General Kerr-NUT-AdS metrics in all dimensions

The Kerr-AdS metric in dimension D has cohomogeneity [D/2]; the metric components depend on the radial coordinate r and [D/2] latitude variables mu(i) that are subject to the constraint Sigma(i)mu(2)(i) = 1. We find a coordinate reparametrization in which the mu(i) variables are replaced by [D/2] - 1 unconstrained coordinates y(alpha), and having the remarkable property that the Kerr-AdS metric becomes diagonal in the coordinate differentials dy(alpha). The coordinates r and ya now appear in a very symmetrical way in the metric, leading to an immediate generalization in which we can introduce [D/2] - 1 NUT parameters. We find that (D - 5)/2 are non-trivial in odd dimensions whilst (D - 2)/2 are non-trivial in even dimensions.

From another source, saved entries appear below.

Lemma pool_step {A} (Q : nat → res error A → option nat → World → Prop) owns ps w ps' w' :
  sched (ps, w) (ps', w') → w_fops w' ≤ hi → pool_ok Q owns ps w → ∃ owns', pool_ok Q owns' ps' w'.
Proof.
  intros Hs Hhi [Hc Hb Hd Hsnd]. inversion Hs as [ps1 upd k ps2 s]; subst.
  set (i := length ps1) in *.
  assert ((ps1 ++ Step upd k :: ps2) !! i = Some (Step upd k)) as Hi by (by apply list_lookup_middle).
  destruct (Hc i _ Hi) as (own & Hown & Hconc). inversion Hconc as [|? ? ? Hk]; subst.
  destruct (Hk w (rely_refl own w) Hsnd (Hb i own Hown) Hhi) as (own' & Hok & Hck). clear Hk Hconc.
  assert (∀ j, j ≠ i → (ps1 ++ k w :: ps2) !! j = (ps1 ++ Step upd k :: ps2) !! j) as Hsame.
  { intros j Hj. destruct (decide (j < i)); [by rewrite !lookup_app_l by done|].
    rewrite !lookup_app_r by lia. destruct (j - length ps1) eqn:He; [lia|done]. }
  assert (∀ j own_j, j ≠ i → owns !! j = Some own_j → rely own_j w (upd w)) as Hrely.
  { intros j own_j Hj Hoj. eapply others_rely; [done|by eapply Hb|]. intros o -> ->. by destruct Hj, (Hd i j o). }
  assert (∀ j own_j, <[i:=own']> owns !! j = Some own_j →
    j = i ∧ own_j = own' ∨ j ≠ i ∧ owns !! j = Some own_j) as Hlk.
  { intros j own_j. rewrite list_lookup_insert_Some. intros [(-> & -> & _)|[]]; auto. }
  exists (<[i:=own']> owns). split.
  - intros j p Hp. destruct (decide (j = i)) as [->|Hj].
    + rewrite list_lookup_middle in Hp by done. simplify_eq. exists own'. split; [|done].
      apply list_lookup_insert_eq. by eapply lookup_lt_Some.
    + rewrite Hsame in Hp by done. destruct (Hc j p Hp) as (oj & Hoj & Hcj). exists oj.
      rewrite list_lookup_insert_ne by done. split; [done|]. eapply concs_rely; [|done]. by eapply Hrely.
  - intros j oj [[-> ->]|[Hj Hoj]]%Hlk; [by eapply step_bound, Hok; eapply Hb|].
    intros o Ho. destruct (Hrely j oj Hj Hoj) as [[] _]. pose proof (Hb j oj Hoj o Ho). lia.
  - assert (∀ j o, j ≠ i → owns !! j = Some (Some o) → own' = Some o → False) as Hcross.
    { intros j o Hj Hoj ->. destruct (step_own _ _ _ _ Hok) as [He|(o' & [= <-] & Ho)].
      - subst own. by destruct Hj, (Hd i j o).
      - pose proof (Hb j _ Hoj o eq_refl). lia. }
    intros j1 j2 o [[-> H1]|[Hj1 H1]]%Hlk [[-> H2]|[Hj2 H2]]%Hlk; try done;
      [by destruct (Hcross j2 o)|by destruct (Hcross j1 o)|by eapply Hd].
  - by eapply step_sound.
Qed.

Lemma pool_run {A} (Q : nat → res error A → option nat → World → Prop) owns ps w ps' w' :
  rtc sched (ps, w) (ps', w') → w_fops w' ≤ hi → Forall (λ p, rg more_ops (λ _ _, True) p w) ps →
  pool_ok Q owns ps w → ∃ owns', pool_ok Q owns' ps' w'.
Proof.
  intros Hr Hhi. remember (ps, w) as x eqn:Hx. remember (ps', w') as y eqn:Hy.
  revert owns ps w Hx. induction Hr as [x|x [ps2 w2] y Hs Hr IH]; intros owns ps w -> Hm Hok; simplify_eq; [eauto|].
  destruct (pool_rg more_ops _ _ _ _ (rtc_once _ _ Hs) Hm) as [_ Hm2].
  destruct (pool_rg more_ops _ _ _ _ Hr Hm2) as [Hle _]. unfold more_ops in Hle.
  apply (pool_step _ _ _ _ _ _ Hs) in Hok as [owns2 Hok]; [by eapply IH|lia].
Qed.
End concurrent.

(** ** Alone *)

Section alone.
Context `{Platform} `{Lib}.
Context (no_file_fault : ∀ n, file_fault n = false).

Lemma run_lift {A} (r : res error A) (w : World) : run (lift r) w = (r, w).
Proof using Type. done. Qed.

Lemma run_CreateTemp dir w :
  (∀ r, w_files w !! temp_name dir r = None) →
  ∃ nm, run (CreateTemp dir) w = (Ok nm, with_files (<[nm := []]> (w_files w)) w) ∧
    w_files w !! nm = None ∧ ∃ r, nm = temp_name dir r.
Proof.
  intros Hno. unfold CreateTemp. rewrite run_atomically, no_file_fault.
  assert (∃ tries, Z.to_nat 10000 = S tries) as [tries ->] by (exists (Z.to_nat 9999); lia).
  cbn [new_temp]. rewrite bool_decide_true by apply Hno.
  eexists. split_and!; [reflexivity|apply Hno|by eexists].
Qed.

Lemma run_Write_temp nm b w :
  run (Write_temp nm b) w = (Ok tt, with_files (alter (λ _, b) nm (w_files w)) w).
Proof. unfold Write_temp. by rewrite run_atomically, no_file_fault. Qed.

Lemma run_Touch w : run Touch_file w = (Ok tt, with_files (w_files w) w).
Proof. unfold Touch_file, file_op. by rewrite run_atomically, no_file_fault. Qed.

Lemma run_Rename nm p b w :
  w_files w !! nm = Some b → run (Rename nm p) w = (Ok tt, with_files (<[p := b]> (delete nm (w_files w))) w).
Proof. intros Hb. unfold Rename, file_op. by rewrite run_atomically, no_file_fault, Hb. Qed.

(** Storing puts the encoded entry in its file, and leaves nothing else behind. *)
Lemma Cache_Put_run dir quote coll key entry b w :
  intelQVLCollateralCacheKey quote = Ok key →
  new_cache_entry (Some coll) (clock (w_reads w)) = Ok entry → Marshal_cache_entry entry = Some b →
  (∀ r, w_files w !! temp_name dir r = None) →
  (run (Cache_Put (Some dir) quote (Some coll)) w).1 = Ok key ∧
  w_files (run (Cache_Put (Some dir) quote (Some coll)) w).2 = <[cache_path dir key := b]> (w_files w).
Proof.
  intros Hk He Hm Hno. cbn [Cache_Put].
  rewrite run_bind. change (run time_now w) with (Ok (E:=error) (clock (w_reads w)), tick_clock w).
  cbn [run_then]. rewrite He, run_bind. change (run (lift (Ok entry)) ?w) with (Ok (E:=error) entry, w).
  cbn [run_then]. rewrite run_bind. cbn [marshalIntelQVLCollateralCacheEntry]. rewrite Hm.
  change (run (lift _) ?w) with (Ok (E:=error) b, w). cbn [run_then]. rewrite run_bind.
  unfold pathForQuote. rewrite Hk. change (run (lift _) ?w) with (Ok (E:=error) (cache_path dir key, key), w).
  cbn [run_then fst snd]. rewrite run_bind, run_map_err.
  destruct (run_CreateTemp dir (tick_clock w) Hno) as (nm & -> & Hnew & Hnm). cbn [fst snd res_map_err run_then].
  rewrite run_bind, run_try, run_bind, run_map_err, run_Write_temp. cbn [fst snd res_map_err run_then].
  rewrite run_bind, run_map_err, run_Touch. cbn [fst snd res_map_err run_then].
  rewrite run_bind, run_map_err, run_Touch. cbn [fst snd res_map_err run_then]. rewrite run_map_err.
  rewrite (run_Rename nm (cache_path dir key) b).
  2:{ cbn [w_files with_files]. by rewrite lookup_alter_eq, lookup_insert_eq. }
  cbn [fst snd res_map_err run_then]. rewrite run_bind, run_try.
  assert (file_name (key +++ ".bin")) as Hfile.
  { apply CacheKey_Ok in Hk as (? & ? & _ & _ & -> & ?). by apply key_file_name. }
  assert (nm ≠ cache_path dir key) as Hne by (destruct Hnm as [r ->]; apply temp_not_entry; by exists key).
  unfold Remove, file_op. rewrite run_atomically, no_file_fault. cbn [fst snd w_files with_files].
  rewrite lookup_insert_ne by done. rewrite lookup_delete_eq. cbn. split; [done|].
  f_equal. apply map_eq. intros p. destruct (decide (p = nm)) as [->|Hp].
  - by rewrite lookup_delete_eq.
  - by rewrite lookup_delete_ne, lookup_alter_ne, lookup_insert_ne by done.
Qed.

This gives the most general Kerr-NUT-AdS metric in D dimensions. We find that in all dimensions D >= 4, there exist discrete symmetries that involve inverting a rotation parameter through the AdS radius. These symmetries imply that Kerr-NUT-AdS metrics with over-rotating parameters are equivalent to under-rotating metrics. We also consider the BPS limit of the Kerr-NUT-AdS metrics, and thereby obtain, in odd dimensions and after Euclideanization, new families of Einstein-Sasaki metrics.